DeepSeek V3.2 user guide update by snehalv2002 · Pull Request #3565 · AI-Hypercomputer/maxtext

snehalv2002 · 2026-04-03T15:45:01Z

Updating the user guide for DeepSeek-V3.2. Explains new feature updates and updates instructions on multi-stage lightning indexer training and checkpoint conversion.

github-actions · 2026-04-03T16:42:37Z

🤖 Hi @RissyRan, I've received your request, and I'm working on it now! You can track my progress in the logs for more details.

github-actions

## 📋 Review Summary

This pull request updates the DeepSeek user guide to include instructions for the new DeepSeek-V3.2 model, specifically focusing on indexer training and checkpoint conversion. The updates are timely and provide clear steps for users to leverage the latest sparse attention features.

🔍 General Feedback

Consistency: Ensure that the model names (deepseek3.2-671b) and tokenizer paths (deepseek-ai/DeepSeek-V3.2) are consistent across all stages of the guide.
Syntax: Be careful with trailing backslashes in shell command examples, as they can cause errors if users copy-paste the last line.
Clarity: Using concrete example values (like 0.1 for scaling factors) is generally more user-friendly than placeholders in curly braces.

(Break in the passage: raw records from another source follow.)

Lemma close_tx_ok periodID plan tx r tx' :
  undisturbed tx -> billing_ok (tx_db tx) -> close_tx registry now periodID plan tx = (Ok r, tx') ->
  exists period, has_period periodID period (tx_db tx) /\
  match r with
  | inl inv => pe_State period = Closed /\ same_rows (tx_db tx) (tx_db tx') /\ stored_invoice periodID inv (tx_db tx)
  | inr inv => pe_State period <> Closed /\ ledger_inv (tx_db tx') /\ billed plan period inv (tx_db tx) (tx_db tx')
  end.
Proof.
  intros Hq Hok E. unfold close_tx in E. st_inv E. destruct (inv_exec_ok _ _ _ _ Hq Hv) as (K1 & db1 & V1 & S1 & D1).
  unfold lockPeriod in D1. injection D1 as D1 Db1. st_inv E. apply st_lift_ok in Hv0 as [Hp ->]. destruct v as [row|]; [|done].
  injection Hp as <-. apply find_In in D1 as [Hin Hid%Z.eqb_eq]. destruct (snap_fields _ _ S1) as (_ & _ & B1 & _). cbn in B1.
  rewrite Db1 in V1. pose proof (billing_ok_same _ _ V1 Hok) as (L & F & I). exists (period_of row).
  split; [exists row; by rewrite <- B1|]. fold (period_of row) in E. destruct (decide _) as [Hc|Hc]; st_inv E; injection E as <- <-.
  - change (pe_ID (period_of row)) with (bp_id row) in Hv0. rewrite Hid in Hv0.
    destruct (invoiceForPeriod_ok _ _ _ _ (proj1 K1) I Hv0) as [V2 Hst]. split; [done|]. split; [by etrans|].
    unfold stored_invoice in *. destruct V1 as [_ (_ & _ & _ & _ & [Ri _] & [Rl _])]. by rewrite Ri, Rl in Hst.
  - destruct (bill_ok _ _ _ _ _ _ _ (proj1 K1) L F Hv0) as [L2 Hb]. split; [done|]. split; [done|].
    eapply billed_same; [exact V1|exact Hb|reflexivity].
Qed.

Lemma billed_clears plan period inv db db' : billed plan period inv db db' -> due period db' = [].
Proof.
  intros (items & trs & t & rec & _ & _ & _ & _ & _ & _ & _ & [_ I2 _ _ _ _ _ _] & _). unfold due. rewrite I2. clear.
  induction (rows (events db)) as [|r l IH]; [done|]. cbn [map List.filter]. destruct (unbilled _ _ r) eqn:E; [|by rewrite E].
  unfold unbilled in *. cbn. rewrite andb_false_r. exact IH.
Qed.

End Closing.

(** Every outcome of [Close]. *)
Lemma Close_spec `{Postgres} registry now periodID plan srv r srv' :
  Forall (quiet_for same_rows) (srv_sched srv) -> billing_ok (srv_db srv) ->
  Close registry now periodID plan srv = (r, srv') ->
  Forall (quiet_for same_rows) (srv_sched srv') /\ ledger_inv (srv_db srv') /\
  match r with
  | Issued inv => exists period, has_period periodID period (srv_db srv) /\ pe_State period <> Closed /\
      billed plan period inv (srv_db srv) (srv_db srv') /\ due period (srv_db srv') = []
  | ErrPeriodClosed inv => same_rows (srv_db srv) (srv_db srv') /\ stored_invoice periodID inv (srv_db srv)
  | CloseFailed _ => same_rows (srv_db srv) (srv_db srv') \/
      exists period inv, has_period periodID period (srv_db srv) /\ pe_State period <> Closed /\
        billed plan period inv (srv_db srv) (srv_db srv')
  end.
Proof.
  intros Hq Hok. unfold Close. destruct (BeginTx srv) as [rb srv1] eqn:Eb.
  destruct (BeginTx_spec same_rows ltac:(reflexivity) _ _ _ Hq Eb) as (Q1 & V1 & Hb & _).
  pose proof (billing_ok_same _ _ V1 Hok) as Hok1. pose proof Hok1 as (L1 & _).
  destruct rb as [tx|e]; [|intros [= <- <-]; split; [done|split; [done|by left]]]. subst tx.
  destruct (close_tx registry now periodID plan _) as [r2 tx2] eqn:Ec.
  destruct (close_tx_keeps registry now periodID plan (mkTxn srv1 (srv_db srv1)) _ _ Q1 Ec) as (Q2 & V2 & _). cbn [tx_server tx_db] in *.
  assert (V12 : same_rows (srv_db srv) (srv_db (tx_server tx2))) by (by etrans).
  destruct r2 as [res|e]; cycle 1.
  { intros [= <- <-]. pose proof (same_rows_rollback _ _ (tx_db tx2) V12) as V. split; [done|split; [by eapply ledger_inv_same; [|apply Hok]|by left]]. }
  destruct (close_tx_ok registry now periodID plan (mkTxn srv1 (srv_db srv1)) res tx2 Q1 Hok1 Ec) as (period & Hp & R). cbn [tx_db] in *.
  assert (Hp' : has_period periodID period (srv_db srv)).
  { destruct Hp as (row & Hin & Hrow). exists row. destruct V1 as [_ (_ & _ & _ & [Rb _] & _)]. by rewrite <- Rb. }
  destruct (tx_Commit tx2) as [r3 srv3] eqn:Ecm.
  destruct (tx_Commit_spec same_rows ltac:(reflexivity) same_rows_rollback _ _ _ Q2 Ecm) as (Q3 & V3 & _).
  destruct res as [inv|inv].
  - destruct R as (_ & V23 & Hst). assert (V : same_rows (srv_db srv) (srv_db srv3)).
    { destruct r3; [|destruct V3 as [V3|V3]]; by (etrans; [exact V1|etrans; [exact V23|exact V3]]) || (etrans; [exact V12|exact V3]). }
    assert (L : ledger_inv (srv_db srv3)) by (eapply ledger_inv_same; [exact V|apply Hok]).
    destruct r3; intros [= <- <-]; (split; [done|split; [done|]]); [|by left]. split; [done|].
    unfold stored_invoice in *. destruct V1 as [_ (_ & _ & _ & _ & [Ri _] & [Rl _])]. by rewrite Ri, Rl in Hst.
  - destruct R as (Hst & L2 & Hbill).
    assert (Done : same_rows (tx_db tx2) (srv_db srv3) -> ledger_inv (srv_db srv3) /\ billed plan period inv (srv_db srv) (srv_db srv3)).
    { intros V. split; [by eapply ledger_inv_same|]. eapply billed_same; [exact V1|exact Hbill|exact V]. }
    destruct r3; intros [= <- <-].
    + destruct (Done V3) as [L B]. split; [done|split; [done|]]. exists period. split_and!; try done. by eapply billed_clears.
    + destruct V3 as [V3|V3]; [destruct (Done V3) as [L B]; split; [done|split; [done|right; by exists period, inv]]|].
      split; [done|split; [eapply ledger_inv_same; [|apply Hok]; by etrans|left; by etrans]].
Qed.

github-actions · 2026-04-03T16:44:25Z

tests/end_to_end/tpu/deepseek/Run_DeepSeek.md

-* DeepSeek V3.1 shares the same architecture as V3, but features an improved checkpoint that supports hybrid thinking modes, improved performance in agentic tasks, and higher thinking efficiency.
+* DeepSeek-V3.1 shares the same architecture as V3, but features an improved checkpoint that supports hybrid thinking modes, improved performance in agentic tasks, and higher thinking efficiency.
+
+* DeepSeek-V3.2 replaces vanilla attention (O[L^2] where L is number of tokens) with DeepSeek Sparse Attention (O[L * k] where k is some number of sparsely selected tokens).


🟢 Use standard Big O notation with parentheses instead of square brackets.

Suggested change

* DeepSeek-V3.2 replaces vanilla attention (O[L^2] where L is number of tokens) with DeepSeek Sparse Attention (O[L * k] where k is some number of sparsely selected tokens).

* DeepSeek-V3.2 replaces vanilla attention (O(L^2) where L is number of tokens) with DeepSeek Sparse Attention (O(L * k) where k is some number of sparsely selected tokens).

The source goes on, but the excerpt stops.